• [EXERCISE OBJECTIVE]
Only the lines holding "option" are wanted here; copy each from the listing.

• [SUPPLIED ENTRIES]
◆ ◆ ◆ ◆

(* ===== verification/Ingest.v ===== *)
(** How every captured item enters the history ([copypaste-core/src/ingest.rs],
    the content ids of [binary.rs], and the batches of [retention.rs]).

    What a call draws from outside — the random id, the nonces, the wall clock when
    the terminal sweep runs — is an argument. *)

From S2P Require Import Prelude Float64 Bytes Text Wire Binary Payload Settings Credentials Table Items ItemSafety Retention Versions Source SourceSafety.

(** [serde_json::to_string] of file metadata alone, and the spelling of a
    [uuid::Uuid] of 16 bytes. *)
Class FileJson := { serde_file_string : FileMetadata -> option string }.
Class Uuids := { uuid_string : bytes -> string }.

Inductive IngestError := Empty | TooLarge | Crypto (e : CryptoError) | InvalidMetadata | Storage (e : StoreError).
Inductive Ingested := Stored (r : Row) | Duplicate (r : Row).
Definition into_item (i : Ingested) : Row := match i with Stored r | Duplicate r => r end.
Definition ingested_of (i : Ingest) : Ingested :=
  match i with Inserted r => Stored r | Bumped r => Duplicate r end.

(** Whether a write pays for its own sweep; [Now] holds the settings its closure
    answers, and the clock the sweep reads. *)
Inductive Sweep := SweepNow (current : ConfigData.t) (wall : Z) | Deferred.
Definition swept (w : Sweep) (s : Store) : Store :=
  match w with SweepNow c wall => sweep c wall s | Deferred => s end.

(** What one capture draws: the id, the nonces of the two envelopes. *)
Record Draw := { dr_id : string; dr_nonce : bytes; dr_stream_nonce : bytes }.

(** ** Ids of binary values *)

Definition CAPTURE_ID_DOMAIN : bytes := as_bytes "copypaste/v2/binary-capture-id|".
Section Ids.
Context {DG : Digest} {UU : Uuids}.
Definition content_digest (b : bytes) : bytes := sha256 b.
Definition content_hash (digest : bytes) : string := hex_encode digest.
Definition item_id_from_digest (digest : bytes) : string := uuid_string (take 16 digest).
Definition item_id (b : bytes) : string := item_id_from_digest (content_digest b).
Definition capture_item_id_from_digest (digest : bytes) (content_type : string) : string :=
  uuid_string (take 16 (sha256 (CAPTURE_ID_DOMAIN ++ to_be 8 (str_len content_type)
                                ++ as_bytes content_type ++ digest))).
End Ids.

Section Ingest.
Context {PC : PayloadCodecs} {MJ : MetadataJson} {FJ : FileJson} {CC : CredentialCodecs}
        {DG : Digest} {K : ItemKey} {UU : Uuids}.

Definition encode_payload_metadata (metadata : option PayloadMetadata) (content_type : string)
    : result IngestError (option string) :=
  match metadata with
  | None => Ok None
  | Some m =>
    match source_app_icon m, file m with
    | None, Some f =>
      ok_or InvalidMetadata
        (json ← serde_file_string f;
         if (str_len json <=? MAX_SYNC_METADATA_BYTES)
            && match from_json json content_type with Some _ => true | None => false end
         then Some (Some json) else None)
    | _, _ => ok_or InvalidMetadata (json ← to_json m content_type; Some (Some json))
    end
  end.

(** ** Text *)

Definition text_item (d : Draw) (content content_type : string) (created_at : Z)
    (app_id app_name metadata : option string) : NewItem :=
  {| n_id := dr_id d; n_type := content_type; n_hash := plaintext_content_hash (as_bytes content);
     n_created_at := created_at; n_app_id := app_id; n_app_name := app_name; n_metadata := metadata |}.
Definition classified (content content_type : string) (metadata : option PayloadMetadata)
    : option PayloadMetadata :=
  match classify_credentials content_type content with
  | Some p => Some (credential_metadata p metadata)
  | None => metadata
  end.
Definition ingest_text (d : Draw) (content content_type : string) (created_at : Z)
    (app_id app_name : option string) (metadata : option PayloadMetadata) (settings : ConfigData.t)
    (w : Sweep) (s : Store) : result IngestError (Ingested * bool * Store) :=
  _ ← refuse_if (is_blank (as_bytes content)) Empty;
  _ ← refuse_if (str_len content >? capture_limit_bytes settings content_type) TooLarge;
  metadata ← encode_payload_metadata (classified content content_type metadata) content_type;
  '(i, changed, s) ← insert_or_bump_late_sealed Storage
     (text_item d content content_type created_at app_id app_name metadata)
     (if is_text content_type then Some content else None)
     (map_err Crypto (encrypt (dr_nonce d) (as_bytes content) (dr_id d))) s;
  Ok (ingested_of i, changed, swept w s).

◆ ◆ ◆ ◆

• [RESPONSE AREA]
Class FileJson := { serde_file_string : FileMetadata -> option string }.
Definition encode_payload_metadata (metadata : option PayloadMetadata) (content_type : string)
    : result IngestError (option string) :=
    (app_id app_name metadata : option string) : NewItem :=
Definition classified (content content_type : string) (metadata : option PayloadMetadata)
    : option PayloadMetadata :=
    (app_id app_name : option string) (metadata : option PayloadMetadata) (settings : ConfigData.t)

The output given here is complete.